Search code examples
pythonweb-scrapingscrapyscraper

What impact on raising CloseSpider in Scrapy?


I want to know what impact of raising CloseSpider. In documentation http://doc.scrapy.org/en/latest/topics/exceptions.html#closespider there is no information about it. As you know scrapy process a few requests at the same time. What if this exception will be raised before last request will be handled? Will it wait for handling of rest requests that was prduced before? Example:

def parse(self, response):
    my_url = 'http://someurl.com/item/'
    for i in range(1, 100):
         my_url += str(i)
         if i == 50:
             raise CloseSpider('')
         else:
             yield Request(url=my_url, callback=self.my_handler)

def my_handler(self, response):
     # handler

Thanks for your responses.

======================== Possible solution:

is_alive = True

def parse(self, response):
    my_url = 'http://url.com/item/'
    for i in range(1, 100):
        if not is_alive:
            break
        my_url += str(i)
        yield Request(url=my_url, callback=self.my_handler)
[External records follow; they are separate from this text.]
(** X28. On a path of two or more segments that ends in [id] (the
    first segment named, no raw query), a string value is turned into
    an ObjectId: when the constructor throws, [buildSearchParam]
    throws the same exception; otherwise a valid operator with a
    symbol gives the comparison of the joined path with the
    ObjectId. *)
Theorem path_ending_in_id_compares_object_ids
    (a : Args) (st : Store) (paths : list PathToQuery) (p0 : PathToQuery)
    (hasCustomID : bool) (s : string) :
  resolvePaths a = (paths, hasCustomID) ->
  paths !! 0%nat = Some p0 ->
  path p0 ≠ "" ->
  2 <= length paths ->
  endsInID paths = true ->
  (forall k, 1 <= k <= joinCount paths -> is_Some (paths !! k ≫= collectionSlug)) ->
  let result := sanitizeQueryValue (field p0) hasCustomID (a_operator a)
                  (path p0) (a_val a) in
  truthy (s_rawQuery result) = false ->
  s_val result = VStr s ->
  (forall e, objectIdFault s = Some e -> fst (buildSearchParam a st) = Abrupt e) /\
  (forall operator operatorKey,
      objectIdFault s = None ->
      s_operator result = Some operator ->
      includes validOperators operator = true ->
      operatorMap operator = Some operatorKey ->
      operatorKey ≠ "" ->
      fst (buildSearchParam a st)
      = Normal (Some {| sp_path := Some (joinedPath paths p0);
                        sp_rawQuery := None;
                        sp_value := Some (VObj [(operatorKey, VObjectId s)]) |})).
Proof.
  intros Hpaths Hfirst Hnamed Hlen Hends Hslugs result Hraw Hval.
  destruct (lookupLoop_closed paths p0 Hfirst Hnamed st Hlen Hslugs) as [cur Hloop].
  assert (Hrun : buildSearchParam a st
                 = match coerceID objectIdFault true (VStr s) with
                   | Abrupt e =>
                       (Abrupt e,
                        mkStore (pipeline st ++ joinStages paths)
                          (if (0 <? joinCount paths)%nat
                           then insert ("_" +:+ path p0) false <$> projection st
                           else projection st))
                   | Normal formattedValue =>
                       (Query.buildFragment operatorMap objectIdFault isValidObjectId
                          parseFloat (a_payload a) paths (field p0) (joinedPath paths p0)
                          (s_operator result) formattedValue,
                        mkStore (pipeline st ++ joinStages paths)
                          (if (0 <? joinCount paths)%nat
                           then insert ("_" +:+ path p0) false <$> projection st
                           else projection st))
                   end).
  { unfold Query.buildSearchParam. rewrite Hpaths.
    destruct paths as [| q rest]; [discriminate |]. injection Hfirst as ->.
    fold result. rewrite (QueryFacts.truthyStr_true _ Hnamed), Hraw.
    destruct (Nat.ltb_spec 1 (length (p0 :: rest))) as [_ | Hshort]; [| lia].
    rewrite Hloop. cbn [isID store]. rewrite Hends, Hval. reflexivity. }
  rewrite Hrun. cbn [coerceID]. unfold ObjectId. split.
  - intros e He. rewrite He. reflexivity.
  - intros operator operatorKey Hok Hop Hvalid Hkey Hkeyt. rewrite Hok, Hop. cbn [fst].
    unfold Query.buildFragment.
    rewrite (valid_operator_truthy _ Hvalid), Hvalid, Hkey.
    rewrite (QueryFacts.truthyStr_true _ Hkeyt).
    destruct (Nat.ltb_spec (length paths) 2) as [Hshort | _]; [lia |].
    cbn [andb]. destruct (String.eqb operator "like"); reflexivity.
Qed.

(** X5. A path that resolves to at most one segment leaves the
    caller's pipeline and projection as they were, whatever the
    operator and the value. *)
Theorem single_segment_leaves_pipeline_and_projection
    (a : Args) (st : Store) :
  length (fst (resolvePaths a)) <= 1 ->
  snd (buildSearchParam a st) = st.
Proof.
  intros Hlen. unfold Query.buildSearchParam.
  destruct (resolvePaths a) as [paths hasCustomID]. cbn [fst] in Hlen.
  destruct paths as [| p0 rest]; [reflexivity |].
  destruct (truthyStr (path p0)); [| reflexivity].
  destruct (truthy _); [reflexivity |].
  destruct (Nat.ltb_spec 1 (length (p0 :: rest))) as [Hlong | _]; [lia | reflexivity].
Qed.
def my_handler(self, response):
    if (response do not contains new item):
        is_alive = False

Solution

  • According to the source code, if there is a CloseSpider exception being raised, engine.close_spider() method would be executed:

    def handle_spider_error(self, _failure, request, response, spider):
        exc = _failure.value
        if isinstance(exc, CloseSpider):
            self.crawler.engine.close_spider(spider, exc.reason or 'cancelled')
            return
    

    engine.close_spider() itself would close the spider and clear all outstanding requests:

    def close_spider(self, spider, reason='cancelled'):
        """Close (cancel) spider and clear all its outstanding requests"""
    
        slot = self.slot
        if slot.closing:
            return slot.closing
        logger.info("Closing spider (%(reason)s)",
                    {'reason': reason},
                    extra={'spider': spider})
    
        dfd = slot.close()
    
        # ...
    

    It would also schedule close_spider() calls for different components of Scrapy's architecture: downloader, scraper, scheduler etc.